» **DESCRIPTION OF THE TASK**
When you reach the line containing "j)) by lia." in the data below, begin returning lines exactly as written, and stop once the line containing "Hpl) as Aw." has been returned.

» **SUPPLIED INFORMATION**
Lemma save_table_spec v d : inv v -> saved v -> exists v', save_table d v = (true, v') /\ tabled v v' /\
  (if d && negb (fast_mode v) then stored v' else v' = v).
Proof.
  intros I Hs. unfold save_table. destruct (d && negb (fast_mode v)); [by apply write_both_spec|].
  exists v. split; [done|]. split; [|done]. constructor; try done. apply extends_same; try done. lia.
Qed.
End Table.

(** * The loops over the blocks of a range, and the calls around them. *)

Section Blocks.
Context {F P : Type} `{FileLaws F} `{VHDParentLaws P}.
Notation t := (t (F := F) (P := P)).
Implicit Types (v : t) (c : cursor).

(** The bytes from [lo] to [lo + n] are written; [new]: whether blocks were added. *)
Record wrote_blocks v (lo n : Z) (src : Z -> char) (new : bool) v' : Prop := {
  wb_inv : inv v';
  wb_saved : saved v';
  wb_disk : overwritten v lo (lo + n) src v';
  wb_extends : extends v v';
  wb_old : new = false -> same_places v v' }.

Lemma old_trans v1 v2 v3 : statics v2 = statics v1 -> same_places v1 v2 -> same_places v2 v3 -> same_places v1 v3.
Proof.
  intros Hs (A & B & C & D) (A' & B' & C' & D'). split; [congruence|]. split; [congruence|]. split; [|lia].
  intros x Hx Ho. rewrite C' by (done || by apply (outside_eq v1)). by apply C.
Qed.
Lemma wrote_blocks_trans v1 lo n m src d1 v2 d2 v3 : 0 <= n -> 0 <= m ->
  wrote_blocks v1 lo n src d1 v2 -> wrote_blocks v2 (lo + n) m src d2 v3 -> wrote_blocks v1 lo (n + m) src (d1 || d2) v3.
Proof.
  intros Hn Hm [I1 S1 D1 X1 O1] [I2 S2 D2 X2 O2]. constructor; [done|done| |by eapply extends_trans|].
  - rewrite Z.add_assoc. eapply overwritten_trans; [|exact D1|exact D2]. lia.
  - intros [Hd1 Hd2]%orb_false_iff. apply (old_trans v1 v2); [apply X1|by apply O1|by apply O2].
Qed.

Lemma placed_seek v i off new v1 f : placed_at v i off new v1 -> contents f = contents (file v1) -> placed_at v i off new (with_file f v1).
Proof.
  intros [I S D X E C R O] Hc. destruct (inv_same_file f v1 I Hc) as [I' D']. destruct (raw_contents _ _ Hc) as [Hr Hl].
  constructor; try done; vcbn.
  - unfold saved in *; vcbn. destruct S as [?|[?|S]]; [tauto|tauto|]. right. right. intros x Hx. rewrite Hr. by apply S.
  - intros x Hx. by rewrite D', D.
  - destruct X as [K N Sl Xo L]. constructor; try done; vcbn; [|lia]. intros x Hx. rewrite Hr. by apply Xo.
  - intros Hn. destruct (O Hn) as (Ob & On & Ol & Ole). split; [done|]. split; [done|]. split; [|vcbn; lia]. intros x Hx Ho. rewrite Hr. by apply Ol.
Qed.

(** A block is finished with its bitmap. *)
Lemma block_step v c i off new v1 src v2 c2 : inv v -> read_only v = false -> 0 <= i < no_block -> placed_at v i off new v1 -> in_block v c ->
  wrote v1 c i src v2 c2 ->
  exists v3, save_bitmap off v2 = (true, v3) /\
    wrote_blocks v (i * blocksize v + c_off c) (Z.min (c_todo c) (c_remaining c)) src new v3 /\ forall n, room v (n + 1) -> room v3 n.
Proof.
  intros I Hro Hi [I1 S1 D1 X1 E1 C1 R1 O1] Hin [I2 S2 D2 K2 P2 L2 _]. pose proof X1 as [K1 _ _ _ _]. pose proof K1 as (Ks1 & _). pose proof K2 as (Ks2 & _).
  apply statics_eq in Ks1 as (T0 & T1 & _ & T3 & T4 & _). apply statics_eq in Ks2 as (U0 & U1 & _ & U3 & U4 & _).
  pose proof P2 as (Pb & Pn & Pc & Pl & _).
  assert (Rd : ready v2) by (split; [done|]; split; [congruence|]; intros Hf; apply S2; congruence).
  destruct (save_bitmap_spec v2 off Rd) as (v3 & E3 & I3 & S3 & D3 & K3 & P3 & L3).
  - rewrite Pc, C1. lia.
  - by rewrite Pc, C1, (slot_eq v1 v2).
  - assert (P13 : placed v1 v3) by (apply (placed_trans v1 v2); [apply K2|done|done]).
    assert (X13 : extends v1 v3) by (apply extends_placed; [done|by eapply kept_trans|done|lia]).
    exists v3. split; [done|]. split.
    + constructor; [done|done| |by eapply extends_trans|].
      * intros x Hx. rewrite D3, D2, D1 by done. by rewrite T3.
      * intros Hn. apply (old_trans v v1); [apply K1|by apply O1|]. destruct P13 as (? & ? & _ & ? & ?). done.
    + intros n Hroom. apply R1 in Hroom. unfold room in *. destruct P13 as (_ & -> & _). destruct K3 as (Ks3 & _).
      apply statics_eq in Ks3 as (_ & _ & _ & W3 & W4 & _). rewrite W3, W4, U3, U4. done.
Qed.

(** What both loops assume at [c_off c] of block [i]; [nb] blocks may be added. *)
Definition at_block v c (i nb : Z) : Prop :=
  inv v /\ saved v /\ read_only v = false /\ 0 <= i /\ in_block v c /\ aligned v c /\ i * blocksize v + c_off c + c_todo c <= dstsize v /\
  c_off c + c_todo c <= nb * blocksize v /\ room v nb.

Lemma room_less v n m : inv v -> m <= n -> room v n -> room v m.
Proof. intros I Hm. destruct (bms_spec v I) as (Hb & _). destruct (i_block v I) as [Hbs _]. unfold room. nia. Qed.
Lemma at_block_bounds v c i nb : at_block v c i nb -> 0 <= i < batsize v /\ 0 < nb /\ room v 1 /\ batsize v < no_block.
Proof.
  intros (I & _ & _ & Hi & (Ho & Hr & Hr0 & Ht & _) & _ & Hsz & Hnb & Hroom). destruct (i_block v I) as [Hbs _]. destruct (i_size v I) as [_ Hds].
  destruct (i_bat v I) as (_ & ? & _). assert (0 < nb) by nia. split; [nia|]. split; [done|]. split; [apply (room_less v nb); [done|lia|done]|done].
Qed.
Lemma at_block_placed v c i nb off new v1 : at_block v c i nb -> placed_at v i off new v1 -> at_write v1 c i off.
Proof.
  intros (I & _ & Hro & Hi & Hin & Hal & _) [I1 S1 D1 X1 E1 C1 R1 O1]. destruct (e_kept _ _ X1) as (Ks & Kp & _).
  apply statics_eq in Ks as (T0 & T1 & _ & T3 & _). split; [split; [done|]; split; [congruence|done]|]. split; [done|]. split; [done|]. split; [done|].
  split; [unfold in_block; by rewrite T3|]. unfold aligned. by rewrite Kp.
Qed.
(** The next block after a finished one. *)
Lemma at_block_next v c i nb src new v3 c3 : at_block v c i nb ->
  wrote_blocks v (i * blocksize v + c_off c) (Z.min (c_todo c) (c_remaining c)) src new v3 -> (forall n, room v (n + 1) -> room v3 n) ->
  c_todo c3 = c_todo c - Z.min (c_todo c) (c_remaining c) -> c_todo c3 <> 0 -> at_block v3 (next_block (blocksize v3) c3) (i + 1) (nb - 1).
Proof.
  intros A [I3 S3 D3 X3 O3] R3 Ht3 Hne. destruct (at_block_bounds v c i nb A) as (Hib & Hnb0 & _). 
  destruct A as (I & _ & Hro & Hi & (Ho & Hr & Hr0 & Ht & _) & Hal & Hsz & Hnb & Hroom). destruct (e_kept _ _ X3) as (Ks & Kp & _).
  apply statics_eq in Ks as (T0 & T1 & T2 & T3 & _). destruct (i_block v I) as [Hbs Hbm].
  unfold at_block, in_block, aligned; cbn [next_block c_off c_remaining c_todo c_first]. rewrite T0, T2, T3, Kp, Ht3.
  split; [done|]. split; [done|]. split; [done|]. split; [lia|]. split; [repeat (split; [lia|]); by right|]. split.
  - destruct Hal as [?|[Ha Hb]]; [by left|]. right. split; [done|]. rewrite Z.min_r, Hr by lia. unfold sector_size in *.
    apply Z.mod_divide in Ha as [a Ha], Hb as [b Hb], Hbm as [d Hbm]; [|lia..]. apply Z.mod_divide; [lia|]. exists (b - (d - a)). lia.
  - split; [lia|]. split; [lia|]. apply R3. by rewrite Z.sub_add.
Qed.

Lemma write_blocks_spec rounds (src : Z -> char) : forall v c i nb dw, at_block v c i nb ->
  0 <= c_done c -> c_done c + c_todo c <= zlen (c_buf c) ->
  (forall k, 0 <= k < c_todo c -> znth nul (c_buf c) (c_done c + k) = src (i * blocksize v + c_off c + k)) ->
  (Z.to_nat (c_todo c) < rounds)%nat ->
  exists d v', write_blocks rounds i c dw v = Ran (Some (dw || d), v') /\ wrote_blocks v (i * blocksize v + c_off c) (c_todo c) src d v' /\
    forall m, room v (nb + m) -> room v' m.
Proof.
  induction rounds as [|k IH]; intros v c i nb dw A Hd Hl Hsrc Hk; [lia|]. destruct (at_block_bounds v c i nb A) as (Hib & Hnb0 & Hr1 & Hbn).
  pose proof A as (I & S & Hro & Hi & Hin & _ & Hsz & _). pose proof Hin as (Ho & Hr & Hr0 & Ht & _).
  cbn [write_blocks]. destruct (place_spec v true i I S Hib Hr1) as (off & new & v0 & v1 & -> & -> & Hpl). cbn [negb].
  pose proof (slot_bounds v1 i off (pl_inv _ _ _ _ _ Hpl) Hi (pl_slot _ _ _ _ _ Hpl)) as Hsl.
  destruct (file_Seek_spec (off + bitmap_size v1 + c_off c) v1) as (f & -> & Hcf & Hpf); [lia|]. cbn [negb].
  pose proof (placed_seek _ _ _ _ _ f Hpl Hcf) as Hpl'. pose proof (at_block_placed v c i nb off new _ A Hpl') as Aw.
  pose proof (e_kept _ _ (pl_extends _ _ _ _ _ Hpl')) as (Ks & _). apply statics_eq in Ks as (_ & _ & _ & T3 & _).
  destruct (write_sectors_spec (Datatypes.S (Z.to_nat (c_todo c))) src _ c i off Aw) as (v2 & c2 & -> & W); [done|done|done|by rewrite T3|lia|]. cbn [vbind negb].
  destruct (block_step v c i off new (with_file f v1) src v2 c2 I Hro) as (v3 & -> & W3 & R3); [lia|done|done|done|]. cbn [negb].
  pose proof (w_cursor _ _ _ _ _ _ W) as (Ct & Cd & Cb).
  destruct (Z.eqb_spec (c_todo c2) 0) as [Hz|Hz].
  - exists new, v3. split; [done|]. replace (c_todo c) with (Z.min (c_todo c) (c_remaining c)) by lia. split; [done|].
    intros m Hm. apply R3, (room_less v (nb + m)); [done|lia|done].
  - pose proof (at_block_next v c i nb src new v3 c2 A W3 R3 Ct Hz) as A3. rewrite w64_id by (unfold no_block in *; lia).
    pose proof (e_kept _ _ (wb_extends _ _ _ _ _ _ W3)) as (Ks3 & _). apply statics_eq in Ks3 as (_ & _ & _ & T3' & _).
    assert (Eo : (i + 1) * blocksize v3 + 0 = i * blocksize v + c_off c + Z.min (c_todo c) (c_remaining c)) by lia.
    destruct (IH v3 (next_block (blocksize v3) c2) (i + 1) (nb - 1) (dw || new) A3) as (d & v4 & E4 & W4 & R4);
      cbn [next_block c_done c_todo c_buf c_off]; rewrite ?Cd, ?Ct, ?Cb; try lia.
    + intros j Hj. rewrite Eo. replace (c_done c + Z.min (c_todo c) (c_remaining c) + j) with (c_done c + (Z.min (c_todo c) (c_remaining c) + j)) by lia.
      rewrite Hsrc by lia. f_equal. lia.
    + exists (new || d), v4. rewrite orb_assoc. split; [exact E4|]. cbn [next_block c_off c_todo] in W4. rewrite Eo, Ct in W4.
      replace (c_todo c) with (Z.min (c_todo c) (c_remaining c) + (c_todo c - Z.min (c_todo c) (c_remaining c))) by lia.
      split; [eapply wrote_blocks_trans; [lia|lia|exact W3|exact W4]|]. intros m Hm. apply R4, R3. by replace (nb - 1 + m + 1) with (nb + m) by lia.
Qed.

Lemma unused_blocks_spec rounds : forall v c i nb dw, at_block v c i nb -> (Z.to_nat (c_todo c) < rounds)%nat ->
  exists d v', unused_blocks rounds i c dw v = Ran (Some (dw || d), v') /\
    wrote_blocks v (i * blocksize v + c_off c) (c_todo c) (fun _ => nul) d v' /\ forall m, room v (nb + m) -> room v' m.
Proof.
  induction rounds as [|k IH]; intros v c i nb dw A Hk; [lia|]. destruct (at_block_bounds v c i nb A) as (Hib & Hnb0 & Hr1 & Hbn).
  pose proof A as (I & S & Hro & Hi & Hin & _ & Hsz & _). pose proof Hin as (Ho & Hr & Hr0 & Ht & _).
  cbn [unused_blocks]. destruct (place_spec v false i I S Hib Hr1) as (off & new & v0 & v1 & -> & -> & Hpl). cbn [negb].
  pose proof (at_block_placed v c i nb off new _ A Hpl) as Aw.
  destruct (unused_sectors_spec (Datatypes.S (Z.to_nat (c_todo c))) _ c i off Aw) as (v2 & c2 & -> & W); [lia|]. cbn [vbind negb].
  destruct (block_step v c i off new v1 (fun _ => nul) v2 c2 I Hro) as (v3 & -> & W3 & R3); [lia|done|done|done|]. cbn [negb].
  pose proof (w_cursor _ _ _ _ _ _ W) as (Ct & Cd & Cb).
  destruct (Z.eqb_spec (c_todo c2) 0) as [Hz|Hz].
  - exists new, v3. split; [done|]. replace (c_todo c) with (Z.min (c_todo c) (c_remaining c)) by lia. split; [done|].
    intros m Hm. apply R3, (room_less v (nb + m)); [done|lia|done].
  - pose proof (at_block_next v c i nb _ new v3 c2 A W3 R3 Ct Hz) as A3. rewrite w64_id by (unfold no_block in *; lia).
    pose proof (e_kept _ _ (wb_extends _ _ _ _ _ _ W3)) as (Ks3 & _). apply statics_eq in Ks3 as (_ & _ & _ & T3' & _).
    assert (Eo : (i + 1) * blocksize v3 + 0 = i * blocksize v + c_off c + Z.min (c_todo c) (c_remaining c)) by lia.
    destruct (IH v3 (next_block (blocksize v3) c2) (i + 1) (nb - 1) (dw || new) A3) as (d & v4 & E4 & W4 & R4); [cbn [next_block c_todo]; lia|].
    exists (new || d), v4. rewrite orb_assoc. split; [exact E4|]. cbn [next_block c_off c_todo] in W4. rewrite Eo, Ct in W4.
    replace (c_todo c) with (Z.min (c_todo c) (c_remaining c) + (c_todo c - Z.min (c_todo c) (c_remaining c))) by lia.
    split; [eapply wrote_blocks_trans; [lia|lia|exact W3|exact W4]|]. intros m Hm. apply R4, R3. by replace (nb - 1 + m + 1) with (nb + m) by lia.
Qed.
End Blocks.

» **YOUR SOLUTION**
    + intros j Hj. rewrite Eo. replace (c_done c + Z.min (c_todo c) (c_remaining c) + j) with (c_done c + (Z.min (c_todo c) (c_remaining c) + j)) by lia.
      rewrite Hsrc by lia. f_equal. lia.
    + exists (new || d), v4. rewrite orb_assoc. split; [exact E4|]. cbn [next_block c_off c_todo] in W4. rewrite Eo, Ct in W4.
      replace (c_todo c) with (Z.min (c_todo c) (c_remaining c) + (c_todo c - Z.min (c_todo c) (c_remaining c))) by lia.
      split; [eapply wrote_blocks_trans; [lia|lia|exact W3|exact W4]|]. intros m Hm. apply R4, R3. by replace (nb - 1 + m + 1) with (nb + m) by lia.
Qed.

Lemma unused_blocks_spec rounds : forall v c i nb dw, at_block v c i nb -> (Z.to_nat (c_todo c) < rounds)%nat ->
  exists d v', unused_blocks rounds i c dw v = Ran (Some (dw || d), v') /\
    wrote_blocks v (i * blocksize v + c_off c) (c_todo c) (fun _ => nul) d v' /\ forall m, room v (nb + m) -> room v' m.
Proof.
  induction rounds as [|k IH]; intros v c i nb dw A Hk; [lia|]. destruct (at_block_bounds v c i nb A) as (Hib & Hnb0 & Hr1 & Hbn).
  pose proof A as (I & S & Hro & Hi & Hin & _ & Hsz & _). pose proof Hin as (Ho & Hr & Hr0 & Ht & _).
  cbn [unused_blocks]. destruct (place_spec v false i I S Hib Hr1) as (off & new & v0 & v1 & -> & -> & Hpl). cbn [negb].
  pose proof (at_block_placed v c i nb off new _ A Hpl) as Aw.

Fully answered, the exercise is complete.